Les activités de Conscience vont au-delà du soutien matériel. L’association souhaite également éveiller les consciences sur les impacts dévastateurs du narcotrafic sur la société. Caroline Roose défend l’idée que l’éducation est une arme puissante pour armer les générations futures contre ce fléau. Les enfants doivent pouvoir jouer dans la rue sans craindre un danger imminent. C’est cette vision d’un avenir plus serein qui la pousse à agir sans relâche.

Une réponse insuffisante des autorités

Roose souligne que, malgré les actions entreprises, comme l’ouverture d’un poste de police municipale place des Amaryllis, et les efforts visiblement louables, cela ne suffira pas. Selon elle, une simple présence policière ne peut résoudre le problème en profondeur. Il est nécessaire d’aller au-delà des simples mesures de sécurité. Un cadre légal doit également être renforcé pour lutter plus efficacement contre ce fléau.

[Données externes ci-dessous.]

(** A non-empty string of ASCII digits is read as its decimal value. *)
Lemma py_int_digits ds :
  ds <> [] -> Forall (fun b => is_digit b = true) ds ->
  py_int ds = Ret (dec_value ds).
Proof.
  intros Hne H. unfold py_int. rewrite strip_digits by assumption.
  destruct ds as [|b t]; [easy|].
  assert (Hb : is_digit b = true) by now inversion H.
  destruct (digit_facts b Hb) as (_ & Hm & Hp & _).
  unfold split_sign. rewrite Hm, Hp.
  rewrite digits_from_all by assumption.
  replace (0 <? 0 + Z.of_nat (length (b :: t))) with true
    by (symmetry; apply Z.ltb_lt; simpl length; lia).
  reflexivity.
Qed.

Lemma py_int_digit b : is_digit b = true -> py_int [b] = Ret (digit_val b).
Proof.
  intros Hb. rewrite py_int_digits by (discriminate || (repeat constructor; assumption)).
  unfold dec_value; simpl. f_equal; lia.
Qed.

(** ** [read_raw] *)

Lemma unpack_d_8 bs :
  length bs = 8%nat -> unpack_d bs = Ret (double_of_bits (le_value bs)).
Proof. intros H. unfold unpack_d. now rewrite H. Qed.



Lemma cmd_logs command w :
  VNA.cmd command w = (Ret tt, log (EvWrite DevVNA (command ++ nl)) w).
Proof. reflexivity. Qed.

Lemma log_log e1 e2 w : log e2 (log e1 w) = logs [e1; e2] w.
Proof. unfold log, logs; simpl. now rewrite <- app_assoc. Qed.

Lemma decode_ascii b : (byte_val b <? 128) = true -> decode [b] = Ret [b].
Proof. intros H. unfold decode; simpl. now rewrite H. Qed.

Lemma hash_eqb b : bytes_eqb [b] (B "#") = true <-> b = hash.
Proof.
  simpl. rewrite andb_true_r. split.
  - apply Byte.byte_dec_bl.
  - intros ->. reflexivity.
Qed.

  • Des lois existantes doivent être appliquées plus rigoureusement.
  • Les équipes doivent être mieux formées et équipées.
  • Les initiatives européennes devraient être mobilisées pour faire pression sur les pays facilitant ce commerce illégal.

Caroline Roose n’hésite pas à questionner le retard dans la mise en place des décrets d’application des lois votées en 2025. Elle estime que l’absence d’action concrète sur la question du blanchiment d’argent est un véritable frein à l’avancée dans cette lutte. Face à une situation de plus en plus critique, elle rappelle l’urgence d’employer des solutions novatrices et efficaces.

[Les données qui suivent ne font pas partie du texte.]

(* ===== verification/WalFile.v ===== *)
(** One WAL file: [hiqlite-wal/src/wal.rs], [WalRecord] and [WalFile].

    The record layout, the header, appending, reading with the read memo, and
    the two-phase integrity check with its repair. *)
From stdpp Require Import base gmap strings list numbers pretty.
From Stdlib Require Import Ascii Strings.Byte.
From S2P Require Import Prelude Text WalBase.

#[local] Open Scope Z_scope.

Definition MAGIC_NO_WAL : list byte :=
  [Byte.x48; Byte.x51; Byte.x4c; Byte.x5f; Byte.x57; Byte.x41; Byte.x4c].
Definition MIN_WAL_SIZE : Z := 8 * 1024.

Record WalRecord : Type := mkRecord {
  log_id : Z;
  rec_crc : list byte;
  rec_data : list byte;
}.

(** [WalRecord::len] *)
Definition record_len (r : WalRecord) : Z := wrap32 (8 + 4 + 4 + wrap32 (zlen (rec_data r))).

Record WalFile : Type := mkWal {
  version : Z;
  wal_no : Z;
  path : string;
  id_from : Z;
  id_until : Z;
  data_start : option Z;
  data_end : option Z;
  len_max : Z;
  mmap : option nat;
  mmap_mut : option nat;
  wfile : option nat;
}.

(** [reader::LogReadMemo] *)
Record LogReadMemo : Type := mkMemo {
  last_wal_no : Z;
  memo_id_from : Z;
  last_log_id : Z;
  memo_data_end : Z;
}.

Definition set_ids (f u : Z) (w : WalFile) : WalFile :=
  mkWal (version w) (wal_no w) (path w) f u (data_start w) (data_end w)
        (len_max w) (mmap w) (mmap_mut w) (wfile w).
Definition set_data (s e : option Z) (w : WalFile) : WalFile :=
  mkWal (version w) (wal_no w) (path w) (id_from w) (id_until w) s e
        (len_max w) (mmap w) (mmap_mut w) (wfile w).
Definition set_maps (m mm f : option nat) (w : WalFile) : WalFile :=
  mkWal (version w) (wal_no w) (path w) (id_from w) (id_until w) (data_start w) (data_end w)
        (len_max w) m mm f.

(** State of an operation on one file: the file system and [self]. *)
Abbreviation WSt := (St Error (Fs * WalFile)).

Definition w_get : WSt WalFile := fun s => (Ok s.2, s).
Definition w_modify (f : WalFile -> WalFile) : WSt unit := fun s => (Ok tt, (s.1, f s.2)).
Definition w_fs {A} (m : St Error Fs A) : WSt A := fun s =>
  let '(r, fs) := m s.1 in (r, (fs, s.2)).

Section WalFile.
Context `{Checksum} `{Features}.

Definition offset_logs (w : WalFile) : Res Error Z :=
  if version w =? 1 then Ok (7 + 1 + 8 + 8 + 4 + 4) else Panic.

Definition data_end_or_offset (w : WalFile) : Res Error Z :=
  match data_end w with
  | Some e => Ok e
  | None => o ← offset_logs w; Ok (wrap32 o)
  end.

Definition has_space (w : WalFile) (data_len : Z) : Res Error bool :=
  next ← data_end_or_offset w;
  Ok (next + 1 + 8 + 4 + 4 + data_len <? len_max w).

Definition space_left (w : WalFile) : Res Error Z :=
  next ← data_end_or_offset w;
  Ok (sat_sub (len_max w) next).

Definition build_header (w : WalFile) : Res Error (list byte) :=
  let buf := MAGIC_NO_WAL in
  if version w =? 1 then
    let buf := buf ++ [byte_of_Z (version w)] in
    let buf := u64_to_bin (id_from w) buf in
    let buf := u64_to_bin (id_until w) buf in
    let buf := u32_to_bin (default 0 (data_start w)) buf in
    Ok (u32_to_bin (default 0 (data_end w)) buf)
  else Panic.

Definition update_header : WSt unit :=
  w ← w_get;
  buf ← st_lift (build_header w);
  i ← st_lift (unwrap (mmap_mut w));
  w_fs (mmap_write i 0 (zlen buf) buf).

Definition flush : WSt unit :=
  w ← w_get;
  i ← st_lift (unwrap (mmap_mut w));
  w_fs (fun fs => (Ok tt, fs_msync i fs)).

(** Starts the writeback only: nothing is known to be durable afterwards. *)
Definition flush_async : WSt unit :=
  w ← w_get;
  _ ← st_lift (unwrap (wfile w));
  mret tt.

Definition append_log (id : Z) (data : list byte) : WSt unit :=
  w ← w_get;
  '(start, upd) ←
    match data_start w with
    | None =>
        off ← st_lift (offset_logs w);
        w_modify (fun w => set_data (Some (wrap32 off)) (data_end w) (set_ids id (id_until w) w));;
        mret (off, true)
    | Some _ =>
        e ← st_lift (unwrap (data_end w));
        mret (e + 1, false)
    end;
  i ← st_lift (unwrap (mmap_mut w));
  w_fs (mmap_write i (start + 8) (start + 8 + 8) (crc data));;
  let len := wrap32 (zlen data) in
  w_fs (mmap_write i (start + 8 + 4) (start + 8 + 4 + 4) (u32_to_bin len []));;
  w_fs (fun fs => mmap_write i (start + 8 + 4 + 4) (zlen (fs_content fs i)) data fs);;
  w_fs (mmap_write i start (start + 8) (u64_to_bin id []));;
  w_modify (fun w => set_data (data_start w) (Some (wrap32 (start + 8 + 4 + 4 + zlen data)))
                       (set_ids (id_from w) id w));;
  if upd : bool then update_header else mret tt.

Definition clone_no_mmap (w : WalFile) : WalFile := set_maps None None None w.

Definition clone_from_no_mmap (self other : WalFile) : WalFile :=
  set_data (data_start other) (data_end other)
    (set_ids (id_from other) (id_until other) self).

Definition read_bytes (fs : Fs) (w : WalFile) (from until : Z) : Res Error (list byte) :=
  match mmap w with
  | Some i => unwrap (slice (fs_content fs i) from until)
  | None =>
      match mmap_mut w with
      | Some i => unwrap (slice (fs_content fs i) from until)
      | None => Err EGeneric
      end
  end.

Definition read_record_unchecked (fs : Fs) (w : WalFile) (offset : Z) : Res Error WalRecord :=
  if len_max w <? offset + 8 + 4 + 4 then Err EIntegrity else
  head ← read_bytes fs w offset (wrap32 (offset + 8 + 4 + 4));
  idb ← unwrap (slice head 0 8);
  log_id ← bin_to_u64 idb;
  crcb ← unwrap (slice head 8 12);
  let data_from := wrap32 (offset + 8 + 4 + 4) in
  lenb ← unwrap (slice head 12 16);
  data_len ← bin_to_u32 lenb;
  if data_len =? 0 then Err EIntegrity else
  if len_max w <? offset + 8 + 4 + 4 + data_len then Err EIntegrity else
  data ← read_bytes fs w data_from (wrap32 (data_from + data_len));
  Ok (mkRecord log_id crcb data).

(** The result of [read_logs]: the returned offset, the memo and the logs read. *)
Abbreviation ReadResult := (Z * option LogReadMemo * list (Z * list byte))%type.

Fixpoint read_loop (fuel : nat) (fs : Fs) (w : WalFile) (from until : Z)
    (idx offset : Z) (memo : option LogReadMemo) (buf : list (Z * list byte))
    : Res Error ReadResult :=
  match fuel with
  | O => OutOfFuel
  | S fuel =>
      record ← read_record_unchecked fs w idx;
      let id := log_id record in
      let offset := if id =? from then idx else offset in
      let next (buf : list (Z * list byte)) :=
        if until <=? id then
          if version w =? 1 then
            Ok (offset,
                Some (mkMemo (wal_no w) (id_from w) id
                        (wrap32 (idx + 8 + 4 + 4 + wrap32 (zlen (rec_data record))))),
                buf)
          else Panic
        else read_loop fuel fs w from until (wrap32 (idx + record_len record + 1)) offset memo buf in
      if from <=? id then
        if id <=? until then
          if bool_decide (rec_crc record = crc (rec_data record))
          then next (buf ++ [(id, rec_data record)])
          else Err EIntegrity
        else Ok (offset, memo, buf)
      else next buf
  end.

Definition memo_start (w : WalFile) (from data_start : Z) (memo : option LogReadMemo) : Z :=
  match memo with
  | Some m =>
      if (last_wal_no m =? wal_no w) && (memo_id_from m =? id_from w) && (last_log_id m <? from)
      then wrap32 (memo_data_end m + 1)
      else data_start
  | None => data_start
  end.

Definition read_logs (fs : Fs) (w : WalFile) (from until : Z) (memo : option LogReadMemo)
    : Res Error ReadResult :=
  if from <? id_from w then Err EGeneric else
  if id_until w <? until then Err EGeneric else
  if until <? from then Err EGeneric else
  ds ← unwrap (data_start w);
  _ ← unwrap (data_end w);
  read_loop (S (Z.to_nat (len_max w))) fs w from until (memo_start w from ds memo) 0 memo [].

(** ** Files and mappings *)
Definition mmap_op : WSt unit :=
  w ← w_get;
  match mmap w with
  | Some _ => mret tt
  | None =>
      s ← st_get;
      i ← st_lift (fs_open (path w) s.1);
      w_modify (fun w => set_maps (Some i) (mmap_mut w) (wfile w) w)
  end.

Definition mmap_drop (w : WalFile) : WalFile := set_maps None (mmap_mut w) (wfile w) w.

Definition mmap_mut_op : WSt unit :=
  w ← w_get;
  match mmap_mut w with
  | Some _ => mret tt
  | None =>
      s ← st_get;
      i ← st_lift (fs_open (path w) s.1);
      w_modify (fun w => set_maps (mmap w) (Some i) (Some i) w)
  end.

(** [Drop for WalFile]: a file with a writable mapping writes its header and
    flushes when it goes out of scope. *)
Definition drop_file (fs : Fs) (w : WalFile) : Res Error Fs :=
  match mmap_mut w with
  | None => Ok fs
  | Some _ =>
      match (update_header;; flush) (fs, w) with
      | (Ok _, (fs, _)) => Ok fs
      | _ => Panic
      end
  end.

Definition zeros : string := "000000000000000".

Definition build_full_path (base_path : string) (wal_no : Z) : Res Error string :=
  let wal_no_str := to_string wal_no in
  let pad := 16 - Z.of_nat (String.length wal_no_str) in
  if (0 <=? pad) && (pad <=? Z.of_nat (String.length zeros))
  then Ok (base_path +:+ "/" +:+ String.substring 0 (Z.to_nat pad) zeros
             +:+ wal_no_str +:+ ".wal")
  else Panic.

Definition new (wal_no : Z) (base_path : string) (id_from id_until wal_size : Z)
    : Res Error WalFile :=
  if wal_size <? MIN_WAL_SIZE then Err EGeneric else
  path ← build_full_path base_path wal_no;
  Ok (mkWal 1 wal_no path id_from id_until None None wal_size None None None).

Definition create_file : WSt unit :=
  w ← w_get;
  i ← w_fs (fs_create_new (path w) (len_max w));
  buf ← st_lift (build_header w);
  w_fs (mmap_write i 0 (zlen buf) buf).

Definition some_if_nonzero (z : Z) : option Z := if z =? 0 then None else Some z.

Definition read_from_file (fs : Fs) (path_full : string) : Res Error WalFile :=
  match rsplit_once "/"%char path_full with
  | None => Err EInvalidPath
  | Some (_, fname) =>
      match split_once "."%char fname with
      | None => Err EInvalidPath
      | Some (num, ending) =>
          if negb (String.eqb ending "wal") then Err EInvalidFileName else
          match parse_u64 num with
          | None => Err EParse
          | Some wal_no =>
              i ← fs_open path_full fs;
              let bytes := fs_content fs i in
              match slice bytes 0 32 with
              | None => Err EIO
              | Some buf =>
                  magic ← unwrap (slice buf 0 7);
                  if negb (bool_decide (magic = MAGIC_NO_WAL)) then Err EFileCorrupted else
                  v ← unwrap (slice buf 7 8);
                  if negb (bool_decide (v = [Byte.x01])) then Err EFileCorrupted else
                  id_from ← (b ← unwrap (slice buf 8 16); bin_to_u64 b);
                  id_until ← (b ← unwrap (slice buf 16 24); bin_to_u64 b);
                  ds ← (b ← unwrap (slice buf 24 28); bin_to_u32 b);
                  de ← (b ← unwrap (slice buf 28 32); bin_to_u32 b);
                  Ok (mkWal 1 wal_no path_full id_from id_until (some_if_nonzero ds)
                        (some_if_nonzero de) (wrap32 (zlen bytes)) None None None)
              end
          end
      end
  end.

(** ** Integrity check and repair *)

(** Where phase 1 ends: [None] when the file was healed and the check returns,
    otherwise the offset and the last log id seen. *)
Abbreviation Phase1 := (option (Z * option Z)).

Definition heal (offset : Z) (id_before : option Z) : WSt unit :=
  w_modify (fun w =>
    match id_before with
    | Some id => set_data (data_start w) (Some (wrap32 (offset - 1))) (set_ids (id_from w) id w)
    | None => set_data None None (set_ids (id_from w) (id_from w) w)
    end);;
  w ← w_get;
  i ← st_lift (unwrap (mmap_mut w));
  w_fs (mmap_write i offset (offset + 8) (u64_to_bin 0 [])).

Fixpoint check_loop (fuel : nat) (offset : Z) (id_before : option Z) (de : Z) : WSt Phase1 :=
  match fuel with
  | O => st_lift OutOfFuel
  | S fuel =>
      s ← st_get;
      record ← st_lift (read_record_unchecked s.1 s.2 offset);
      if match id_before with
         | Some b => negb (log_id record =? wrap64 (b + 1))
         | None => false
         end
      then st_err EIntegrity
      else if negb (bool_decide (rec_crc record = crc (rec_data record)))
              || bool_decide (rec_data record = [])
      then if auto_heal then heal offset id_before;; mret None else st_err EIntegrity
      else
        let offset := wrap32 (offset + (record_len record + 1)) in
        if (de <? offset) || (log_id record =? id_until s.2)
        then mret (Some (offset, Some (log_id record)))
        else check_loop fuel offset (Some (log_id record)) de
  end.

Fixpoint recover_loop (fuel : nat) (offset : Z) (id_before : option Z) : WSt unit :=
  match fuel with
  | O => st_lift OutOfFuel
  | S fuel =>
      s ← st_get;
      if len_max s.2 <? offset + 8 + 4 + 4 then mret tt else
      match read_record_unchecked s.1 s.2 offset with
      | Ok record =>
          if 0 <? log_id record then
            if match id_before with
               | Some b => negb (log_id record =? wrap64 (b + 1))
               | None => false
               end
            then mret tt
            else if negb (bool_decide (rec_crc record = crc (rec_data record)))
            then mret tt
            else
              w_modify (fun w =>
                set_data (match data_start w with None => Some offset | Some d => Some d end)
                         (Some (wrap32 (offset + record_len record)))
                         (set_ids (id_from w) (log_id record) w));;
              update_header;;
              let offset := wrap32 (offset + (record_len record + 1)) in
              if len_max s.2 <=? offset then mret tt
              else recover_loop fuel offset (Some (log_id record))
          else mret tt
      | Err _ => mret tt
      | Panic => st_panic
      | OutOfFuel => st_lift OutOfFuel
      end
  end.

Definition check_repair_data_integrity : WSt unit :=
  w ← w_get;
  off ← st_lift (offset_logs w);
  let fuel := S (Z.to_nat (len_max w)) in
  p1 ← match data_start w with
       | Some start =>
           de ← st_lift (unwrap (data_end w));
           check_loop fuel start None de
       | None => mret (Some (wrap32 (wrap32 off + 1), None))
       end;
  match p1 with
  | None => mret tt
  | Some (offset, id_before) => recover_loop fuel offset id_before
  end.

End WalFile.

Un appel à l’action européenne

Dans son discours, Caroline Roose évoque la nécessité de bloquer les fonds internationaux versés aux pays qui jouent un rôle dans le narcotrafic. Elle appelle les instances européennes à réaliser une action concertée pour stopper ce flux d’argent, qui ne fait qu’alimenter les réseaux criminels. C’est un combat qu’elle décrit comme de longue haleine. Néanmoins, elle reste déterminée à poursuivre ce chemin, car chaque jour qui passe sans intervention renforce la gangrène de cette problématique sociale.

Les défis sont immenses, mais la résolution d’une telle situation l’est tout autant. Caroline Roose se positionne ainsi comme une porte-parole des victimes, celles qui n’ont pas voix au chapitre. Ses appels à l’action visent à mobiliser non seulement les autorités, mais aussi l’opinion publique, pour faire face à cette réalité effrayante. La lutte contre le narcotrafic ne peut être abandonnée. Chaque pas, aussi petit soit-il, compte dans le cheminement vers un avenir où les familles de Nice et au-delà pourront retrouver la paix.

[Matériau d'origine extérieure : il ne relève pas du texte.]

Lemma ids_from_bounds i rs r : ids_from i rs -> r ∈ rs -> i <= r.1 < i + zlen rs.
Proof.
  revert i. induction rs as [|x rs IH]; intros i; simpl.
  - intros _ Hin. inversion Hin.
  - intros [<- Hrs] [->|Hin]%elem_of_cons; rewrite zlen_cons; pose proof (zlen_nonneg rs); [lia|].
    specialize (IH _ Hrs Hin). lia.
Qed.

Lemma select_app from until r1 r2 :
  select from until (r1 ++ r2) = select from until r1 ++ select from until r2.
Proof. apply filter_app. Qed.

Lemma select_none from until i rs :
  ids_from i rs -> i + zlen rs <= from \/ until < i -> select from until rs = [].
Proof.
  unfold select. intros Hids Hout.
  assert (forall r, r ∈ rs -> ~ from <= r.1 <= until) as Hno.
  { intros r Hr. pose proof (ids_from_bounds _ _ _ Hids Hr). lia. }
  clear - Hno. induction rs as [|r rs IH]; [done|].
  rewrite filter_cons_False by (apply Hno; left). apply IH. intros. apply Hno. by right.
Qed.

Lemma length_select_gen from until i rs :
  ids_from i rs ->
  zlen (select from until rs) = Z.max 0 (Z.min (until + 1) (i + zlen rs) - Z.max from i).
Proof.
  revert i. induction rs as [|r rs IH]; intros i; simpl.
  - intros _. unfold select. rewrite filter_nil. change (zlen []) with 0. lia.
  - intros [Hr Hids]. pose proof (zlen_nonneg rs). specialize (IH _ Hids).
    rewrite zlen_cons. unfold select in *. rewrite filter_cons.
    case_decide; rewrite ?zlen_cons, IH; lia.
Qed.

(** Every id of the range is found, once and in order. *)
Lemma length_select from until i rs :
  ids_from i rs -> i <= from -> until < i + zlen rs -> from <= until + 1 ->
  zlen (select from until rs) = until + 1 - from.
Proof. intros. rewrite (length_select_gen _ _ i) by done. lia. Qed.

(** The bytes a file is read through: the read mapping if there is one,
    otherwise the writable one. *)
Definition mapped (fs : Fs) (w : WalFile) : option (list byte) :=
  match mmap w with
  | Some i => Some (fs_content fs i)
  | None => fs_content fs <$> mmap_mut w
  end.

Lemma read_bytes_mapped fs w bytes a b :
  mapped fs w = Some bytes -> read_bytes fs w a b = unwrap (slice bytes a b).
Proof.
  unfold mapped, read_bytes. destruct (mmap w) as [i|]; simpl.
  - intros [= <-]. done.
  - destruct (mmap_mut w); simpl; [|done]. intros [= <-]. done.
Qed.

(** Runs the known prefix of a monadic operation on one file. *)
Ltac wstep := repeat (progress (cbv beta iota zeta
  delta [mbind st_bind mret st_ret st_lift st_get st_put st_err st_panic
         w_get w_fs w_modify unwrap]; cbn [fst snd])).

Section Layout.
Context `{Checksum}.

(** A record on disk. *)
Definition rec_bytes (r : Entry) : list byte :=
  be_encode 8 r.1 ++ crc r.2 ++ be_encode 4 (zlen r.2) ++ r.2.

(** A record the format can hold: a u64 id and a non-empty payload. *)
Definition rec_ok (r : Entry) : Prop := is_u64 r.1 /\ r.2 <> [].

(** The records [rs] lie one after the other from [off], with one unused byte
    after each. *)
Fixpoint recs_at (bytes : list byte) (off : Z) (rs : list Entry) : Prop :=
  match rs with
  | [] => True
  | r :: rs =>
      rec_ok r /\ slice bytes off (off + rec_size r) = Some (rec_bytes r) /\
      recs_at bytes (off + rec_size r + 1) rs
  end.

Lemma zlen_crc d : zlen (crc d) = 4.
Proof. apply zlen_le. Qed.
#[local] Hint Rewrite zlen_crc : hql.

Lemma zlen_rec_bytes r : zlen (rec_bytes r) = rec_size r.
Proof.
  unfold rec_bytes, rec_size. zlen_lia.
Qed.

Lemma rec_ok_size r : rec_ok r -> 17 <= rec_size r.
Proof.
  intros [_ Hd]. unfold rec_size. destruct r as [i d]; simpl in *.
  destruct d; [done|]. rewrite zlen_cons. pose proof (zlen_nonneg d). lia.
Qed.

Lemma recs_at_app bytes off r1 r2 :
  recs_at bytes off (r1 ++ r2) <-> recs_at bytes off r1 /\ recs_at bytes (rec_end off r1) r2.
Proof.
  revert off. induction r1 as [|r r1 IH]; intros off; simpl; [tauto|]. rewrite IH. tauto.
Qed.

(** Records survive every change outside the bytes they occupy. *)
Lemma recs_at_ext b1 b2 off rs :
  recs_at b1 off rs ->
  (forall a b, off <= a -> b <= rec_end off rs - 1 -> slice b1 a b = slice b2 a b) ->
  recs_at b2 off rs.
Proof.
  revert off. induction rs as [|r rs IH]; intros off; simpl; [done|].
  intros (Hok & Hs & Hrs) Hext. pose proof (rec_size_pos r).
  pose proof (rec_end_ge (off + rec_size r + 1) rs).
  split; [done|]. split.
  - rewrite <- Hext by lia. done.
  - apply IH; [done|]. intros. apply Hext; lia.
Qed.

Lemma recs_at_bound bytes off rs :
  recs_at bytes off rs -> rs <> [] -> 0 <= off /\ rec_end off rs - 1 <= zlen bytes.
Proof.
  revert off. induction rs as [|r rs IH]; intros off; simpl; [done|].
  intros (Hok & Hs & Hrs) _. apply slice_bounds in Hs as (?&?&?&_).
  split; [lia|]. destruct rs as [|r' rs]; [simpl; lia|].
  apply IH in Hrs; [|done]. lia.
Qed.

Section Read.
Context (fs : Fs) (w : WalFile) (bytes : list byte).
Hypothesis Hmap : mapped fs w = Some bytes.
Hypothesis Hlen : zlen bytes = len_max w.
Hypothesis Hmax : is_u32 (len_max w).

Narcotrafic à Nice : un appel à l’action

Caroline Roose, ancienne eurodéputée et référente de l’association Conscience, tire la sonnette d’alarme concernant la situation alarmante du narcotrafic à Nice. Elle met en lumière la transformation de cette ville en un « petit Marseille », où la violence liée aux trafics de drogue est en forte augmentation. Son témoignage souligne l’inquiétude des familles, notamment celles des quartiers tels que les Moulins, où la criminalité engendre un climat de peur.

L’association Conscience se donne pour mission d’apporter un soutien aux victimes de ces activités criminelles. Roose insiste sur la nécessité d’une action coordonnée au niveau national et européen pour contrer cette problématique croissante. Elle propose des solutions telles que le blocage des fonds internationaux destinés aux pays qui alimentent le narcotrafic.

Le combat s’annonce ardu et de longue haleine, mais selon Roose, il est impératif de ne pas relâcher l’effort pour rétablir la sécurité et la sérénité dans les rues niçoises.